▶ **Data**:
(** C9: the code departs from the claim.  The record of [file_zed] has the
    unused Employee ID [E9] and the extension 1111 of the first employee of
    [st_two]; the preview lists it as a duplicate, and committing it with
    "Replace Existing" ticked looks the Employee ID up, finds no row, never
    tries the extension and leaves the Employees table as it was. *)
Theorem replace_existing_no_extension_fallback :
  let pv := bulk_preview mapping_plain [] [] "t9" [file_zed] st_two in
  map ne_Employee_ID (duplicate_records pv) = ["E9"]
  /\ map ne_Extension (duplicate_records pv) = ["1111"]
  /\ map File_Row (duplicate_records pv) = [2]
  /\ preview_data pv = []
  /\ In "1111" (extensions (df_emp st_two))
  /\ ~ In "E9" (employee_ids (df_emp st_two))
  /\ bulk_import_btn "t9" [] [(2, (false, true))] pv st_two = st_two.
Proof.
  vm_compute. repeat split; try (now left).
  intros [H | [H | []]]; discriminate.
Qed.

(** ** Uniqueness of department names up to case *)

Lemma NoDup_snoc {A : Type} (l : list A) (x : A) :
  NoDup l -> ~ In x l -> NoDup (l ++ [x]).
Proof.
  induction l as [|y l IH]; intros Hnd Hx; simpl.
  - constructor; [intros [] | constructor].
  - inversion Hnd as [|? ? Hy Hl]; subst. constructor.
    + rewrite in_app_iff. intros [H | [H | []]]; [contradiction|].
      subst. apply Hx. now left.
    + apply IH; [assumption|]. intros H. apply Hx. now right.
Qed.

(** The Add Department form keeps the names unique up to case. *)
Lemma add_dept_form_preserves_unique_ci (dname ddesc : string) (st : State) :
  unique_ci (df_dept st) ->
  unique_ci (df_dept (fst (add_dept_form dname ddesc st))).
Proof.
  intros Huniq. unfold add_dept_form.
  destruct (truthy (strip dname)); simpl; [| assumption].
  destruct (in_values (lower (strip dname))
              (map (fun d => lower (Department_Name d)) (df_dept st))) eqn:Ein;
    simpl; [assumption|].
  unfold unique_ci. rewrite map_app. simpl.
  apply NoDup_snoc; [assumption|]. now apply in_values_not_In.
Qed.

(** C2: the code departs from the claim on two of the three paths.  On a
    Departments sheet holding [Sales], the upload page reports [sales] as
    missing, its default action is "Create New", and the commit, which
    compares names exactly, appends a row [sales]; the sync page reports
    [sales] as missing too and "Select All -> Create New" followed by Apply
    appends it without any comparison.  Either way two rows end up with
    names equal up to case. *)
Theorem department_creation_breaks_unique_ci :
  let st := mkState [] [mkDept "1" "Sales" ""] in
  let actions := [("sales", Bulk_create "")] in
  let pv := bulk_preview mapping_dept [] actions "t9" [file_zoe] st in
  let imported := bulk_import_btn "t9" actions [] pv st in
  let synced :=
    fst (apply_sync_btn st_sales
           (select_all_create (missing_depts st_sales) []) "t9" st_sales) in
  unique_ci (df_dept st)
  /\ missing_departments mapping_dept [] [file_zoe] st = ["sales"]
  /\ map Department_Name (df_dept imported) = ["Sales"; "sales"]
  /\ ~ unique_ci (df_dept imported)
  /\ unique_ci (df_dept st_sales)
  /\ missing_depts st_sales = ["sales"]
  /\ map Department_Name (df_dept synced) = ["Sales"; "sales"]
  /\ ~ unique_ci (df_dept synced).
Proof.
  assert (Hone : NoDup ["sales"]).
  { constructor; [intros [] | constructor]. }
  assert (Htwo : ~ NoDup ["sales"; "sales"]).
  { intros H. inversion H as [|? ? Hn _]; subst. apply Hn. now left. }
  repeat split; try reflexivity; try exact Hone; exact Htwo.
Qed.

(** ** Renaming a department *)

(** What the Edit Department form does to the employees when it accepts a
    new name: rows whose Department cell is exactly the old name take the
    new one, every other row stays. *)
Lemma edit_dept_save_cascade (idx : nat) (dn dd : string) (st : State)
      (row : Dept) :
  nth_error (df_dept st) idx = Some row ->
  snd (edit_dept_save idx dn dd st) = Success ->
  forall i r,
    nth_error (df_emp st) i = Some r ->
    nth_error (df_emp (fst (edit_dept_save idx dn dd st))) i =
    Some (if eq_str (Department r) (Department_Name row)
          then set_Department (Str (strip dn)) r else r).
Proof.
  intros Hrow Hok i r Hr. unfold edit_dept_save in *. rewrite Hrow in *.
  destruct (negb (truthy (strip dn))); [discriminate|].
  destruct (negb (String.eqb (lower (strip dn)) (lower (Department_Name row)))
            && in_values (lower (strip dn))
                 (map (fun d => lower (Department_Name d)) (df_dept st)))%bool;
    [discriminate|].
  simpl. destruct (String.eqb (Department_Name row) (strip dn)) eqn:Esame; simpl.
  - rewrite Hr. f_equal. apply String.eqb_eq in Esame.
    destruct (eq_str (Department r) (Department_Name row)) eqn:Em;
      [| reflexivity].
    unfold eq_str in Em. destruct r as [a b c d [| | |s] e f g h k];
      try discriminate.
    simpl in *. apply String.eqb_eq in Em. unfold set_Department. simpl.
    congruence.
  - rewrite loc_set_nth_error, Hr. reflexivity.
Qed.

(** What a rename applied on the management page does to the employees:
    rows whose Department, cast to text and trimmed, is the old name take
    the new name and the current time, every other row stays. *)
Lemma manage_rename_cascade (now dept_id old_name new_name new_desc : string)
      (st : State) :
  forall i r,
    nth_error (df_emp st) i = Some r ->
    nth_error
      (df_emp (manage_step now st
                 (dept_id, Manage_rename old_name new_name new_desc))) i =
    Some (if String.eqb (dept_text r) old_name
          then repoint now new_name r else r).
Proof.
  intros i r Hr. simpl. rewrite loc_set_nth_error, Hr. reflexivity.
Qed.

(** C4: the code departs from the claim on the Edit Department form.
    Renaming [Sales] to [Retail] there compares the cells without trimming:
    the employee whose cell reads [Sales] after trimming keeps it, while the
    same rename applied on the management page repoints both employees. *)
Theorem edit_dept_save_does_not_trim :
  let edited := edit_dept_save 0 "Retail" "" st_spaced in
  let managed :=
    manage_rename st_spaced (mkDept "1" "Sales" "") "Retail" "" "t9" st_spaced in
  map dept_text (df_emp st_spaced) = ["Sales"; "Sales"]
  /\ snd edited = Success
  /\ map Department_Name (df_dept (fst edited)) = ["Retail"]
  /\ map Department (df_emp (fst edited)) = [Str "Retail"; Str " Sales"]
  /\ snd managed = Success
  /\ map Department_Name (df_dept (fst managed)) = ["Retail"]
  /\ map Department (df_emp (fst managed)) = [Str "Retail"; Str "Retail"].
Proof.
  repeat split.
Qed.

(** ** Deleting a department *)

Lemma drop_index_length {A : Type} (idx : nat) (df : list A) (row : A) :
  nth_error df idx = Some row ->
  (length (drop_index idx df) + 1 = length df)%nat.
Proof.
  revert idx. induction df as [|r df IH]; intros [|i] H; simpl in *;
    try discriminate.
  - lia.
  - specialize (IH i H). lia.
Qed.

Lemma drop_index_firstn_skipn {A : Type} (idx : nat) (df : list A) :
  drop_index idx df = firstn idx df ++ skipn (S idx) df.
Proof.
  revert idx. induction df as [|r df IH]; intros [|i]; simpl; try reflexivity.
  f_equal. apply IH.
Qed.






(** ** Sync Departments: the gate *)

(** The gate of the Apply button, taken alone: were the batch to lack an
    entry for a missing name, or to hold a map entry without target, the
    handler would report the incomplete names and hand back both tables
    exactly as they were. *)
Lemma apply_sync_btn_incomplete (persisted : State)
        (sync_dept_actions : list (string * sync_action))
        (now : string) (st : State) (dept_name : string) :
  In dept_name (missing_depts persisted) ->
  (dict_get dept_name sync_dept_actions = None
   \/ dict_get dept_name sync_dept_actions = Some (Sync_map None)) ->
  let res := apply_sync_btn persisted sync_dept_actions now st in
  fst res = st
  /\ df_dept (fst res) = df_dept st
  /\ df_emp (fst res) = df_emp st
  /\ exists names, snd res = Err_incomplete names /\ In dept_name names.
Proof.
  intros Hmiss Hunres res. subst res. unfold apply_sync_btn.
  assert (Hin : In dept_name
                   (incomplete sync_dept_actions (missing_depts persisted))).
  { unfold incomplete. apply filter_In. split; [assumption|].
    unfold unresolved. destruct Hunres as [-> | ->]; reflexivity. }
  destruct (missing_depts persisted) as [|d ds] eqn:Em; [destruct Hmiss|].
  destruct (incomplete sync_dept_actions (d :: ds)) as [|n ns] eqn:Ei;
    [destruct Hin|].
  simpl. repeat split. exists (n :: ns). split; [reflexivity | exact Hin].
Qed.

(** ** Sync Departments: merge pairs *)

Lemma ltb_asym_eq (a b : string) :
  String.ltb a b = false -> String.ltb b a = false -> a = b.
Proof.
  unfold String.ltb. intros H1 H2. apply String.compare_eq_iff.
  rewrite (String.compare_antisym b a) in H2.
  destruct (String.compare a b); simpl in *; congruence.
Qed.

▶ **Task statement**:
The answer must be every line of the data that holds the word "Success".

▶ **Response below**:
  snd (edit_dept_save idx dn dd st) = Success ->
  /\ snd edited = Success
  /\ snd managed = Success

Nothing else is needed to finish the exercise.